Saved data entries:
== Segment start ==
(** The entries of the tree with an index of [pos] at least, [n] of them at most, in the
    order of the indices (lib/radix-tree.c). *)
Fixpoint radix_tree_gang_lookup (n : nat) (t : gmap Z Z) (pos : Z) : list Z :=
  match n with
  | O => []
  | S n =>
    match radix_tree_next t pos with
    | Some (k, v) => v :: radix_tree_gang_lookup n t (k + 1)
    | None => []
    end
  end.

Section operations.
Context `{RbTree} (slab_garbage : nova_range_node) (smp : Z) (jiffies_to_msecs : Z -> Z) (e : env).
Context (garbage : Z) (radix_nomem : Z -> bool) (nova_base_address : Z).

(** ** The tree of names *)

Definition nova_find_dentry (km : memory) (name name_len : Z) : fs (option Z) :=
  sih ← get_sih;
  mret (tree sih !! BKDRHash km name name_len).

Definition nova_insert_dir_radix_tree (km : memory) (name namelen direntry : Z) : fs Z :=
  let hash := BKDRHash km name namelen in
  sih ← get_sih;
  match tree sih !! hash with
  | Some _ => mret (- EEXIST)
  | None =>
    if radix_nomem hash then mret (- ENOMEM)
    else _ ← put_sih (with_tree (<[hash := direntry]> (tree sih))); mret 0
  end.

Definition nova_check_dentry_match (mem : memory) (dentry : Z) (km : memory) (name namelen : Z) : Z :=
  if negb (De.name_len mem dentry =? namelen) then - EINVAL
  else strncmp (Z.to_nat namelen) mem (De.name mem dentry) km name.

Definition nova_remove_dir_radix_tree (km : memory) (name namelen : Z) (replay : bool) : fs Z :=
  let hash := BKDRHash km name namelen in
  sih ← get_sih;
  let entry := tree sih !! hash in
  _ ← put_sih (with_tree (delete hash (tree sih)));
  if replay then mret 0
  else
    match entry with
    | None => mret (- EINVAL)
    | Some entry =>
      mem ← get_nvm;
      if (De.ino mem entry =? 0) || negb (De.invalid mem entry =? 0) ||
         negb (nova_check_dentry_match mem entry km name namelen =? 0)
      then mret (- EINVAL)
      else _ ← put_nvm (fun mem => store 1 mem (entry + 3) 1); mret 0
    end.

(** The entries of a batch of [nova_delete_dir_tree] are removed, [pos] follows. *)
Fixpoint delete_dir_batch (entries : list Z) (pos : Z) : fs Z :=
  match entries with
  | [] => mret pos
  | direntry :: entries =>
    mem ← get_nvm;
    let pos := BKDRHash mem (De.name mem direntry) (De.name_len mem direntry) in
    _ ← put_sih (fun sih => with_tree (delete pos (tree sih)) sih);
    delete_dir_batch entries pos
  end.

(** Batches of [FREE_BATCH] entries; [fuel] bounds their number. *)
Fixpoint delete_dir_loop (fuel : nat) (pos : Z) : fs unit :=
  match fuel with
  | O => fs_fault
  | S fuel =>
    sih ← get_sih;
    let entries := radix_tree_gang_lookup FREE_BATCH (tree sih) pos in
    pos ← delete_dir_batch entries pos;
    if (length entries =? FREE_BATCH)%nat then delete_dir_loop fuel (pos ⊞ 1) else mret tt
  end.

Definition nova_delete_dir_tree : fs unit :=
  sih ← get_sih;
  delete_dir_loop (S (size (tree sih))) 0.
== Segment end ==
Task details: Return the entries above exactly as they appear.

Output below:
(** The entries of the tree with an index of [pos] at least, [n] of them at most, in the
    order of the indices (lib/radix-tree.c). *)
Fixpoint radix_tree_gang_lookup (n : nat) (t : gmap Z Z) (pos : Z) : list Z :=
  match n with
  | O => []
  | S n =>
    match radix_tree_next t pos with
    | Some (k, v) => v :: radix_tree_gang_lookup n t (k + 1)
    | None => []
    end
  end.

Section operations.
Context `{RbTree} (slab_garbage : nova_range_node) (smp : Z) (jiffies_to_msecs : Z -> Z) (e : env).
Context (garbage : Z) (radix_nomem : Z -> bool) (nova_base_address : Z).

(** ** The tree of names *)

Definition nova_find_dentry (km : memory) (name name_len : Z) : fs (option Z) :=
  sih ← get_sih;
  mret (tree sih !! BKDRHash km name name_len).

Definition nova_insert_dir_radix_tree (km : memory) (name namelen direntry : Z) : fs Z :=
  let hash := BKDRHash km name namelen in
  sih ← get_sih;
  match tree sih !! hash with
  | Some _ => mret (- EEXIST)
  | None =>
    if radix_nomem hash then mret (- ENOMEM)
    else _ ← put_sih (with_tree (<[hash := direntry]> (tree sih))); mret 0
  end.

Definition nova_check_dentry_match (mem : memory) (dentry : Z) (km : memory) (name namelen : Z) : Z :=
  if negb (De.name_len mem dentry =? namelen) then - EINVAL
  else strncmp (Z.to_nat namelen) mem (De.name mem dentry) km name.

Definition nova_remove_dir_radix_tree (km : memory) (name namelen : Z) (replay : bool) : fs Z :=
  let hash := BKDRHash km name namelen in
  sih ← get_sih;
  let entry := tree sih !! hash in
  _ ← put_sih (with_tree (delete hash (tree sih)));
  if replay then mret 0
  else
    match entry with
    | None => mret (- EINVAL)
    | Some entry =>
      mem ← get_nvm;
      if (De.ino mem entry =? 0) || negb (De.invalid mem entry =? 0) ||
         negb (nova_check_dentry_match mem entry km name namelen =? 0)
      then mret (- EINVAL)
      else _ ← put_nvm (fun mem => store 1 mem (entry + 3) 1); mret 0
    end.

(** The entries of a batch of [nova_delete_dir_tree] are removed, [pos] follows. *)
Fixpoint delete_dir_batch (entries : list Z) (pos : Z) : fs Z :=
  match entries with
  | [] => mret pos
  | direntry :: entries =>
    mem ← get_nvm;
    let pos := BKDRHash mem (De.name mem direntry) (De.name_len mem direntry) in
    _ ← put_sih (fun sih => with_tree (delete pos (tree sih)) sih);
    delete_dir_batch entries pos
  end.

(** Batches of [FREE_BATCH] entries; [fuel] bounds their number. *)
Fixpoint delete_dir_loop (fuel : nat) (pos : Z) : fs unit :=
  match fuel with
  | O => fs_fault
  | S fuel =>
    sih ← get_sih;
    let entries := radix_tree_gang_lookup FREE_BATCH (tree sih) pos in
    pos ← delete_dir_batch entries pos;
    if (length entries =? FREE_BATCH)%nat then delete_dir_loop fuel (pos ⊞ 1) else mret tt
  end.

Definition nova_delete_dir_tree : fs unit :=
  sih ← get_sih;
  delete_dir_loop (S (size (tree sih))) 0.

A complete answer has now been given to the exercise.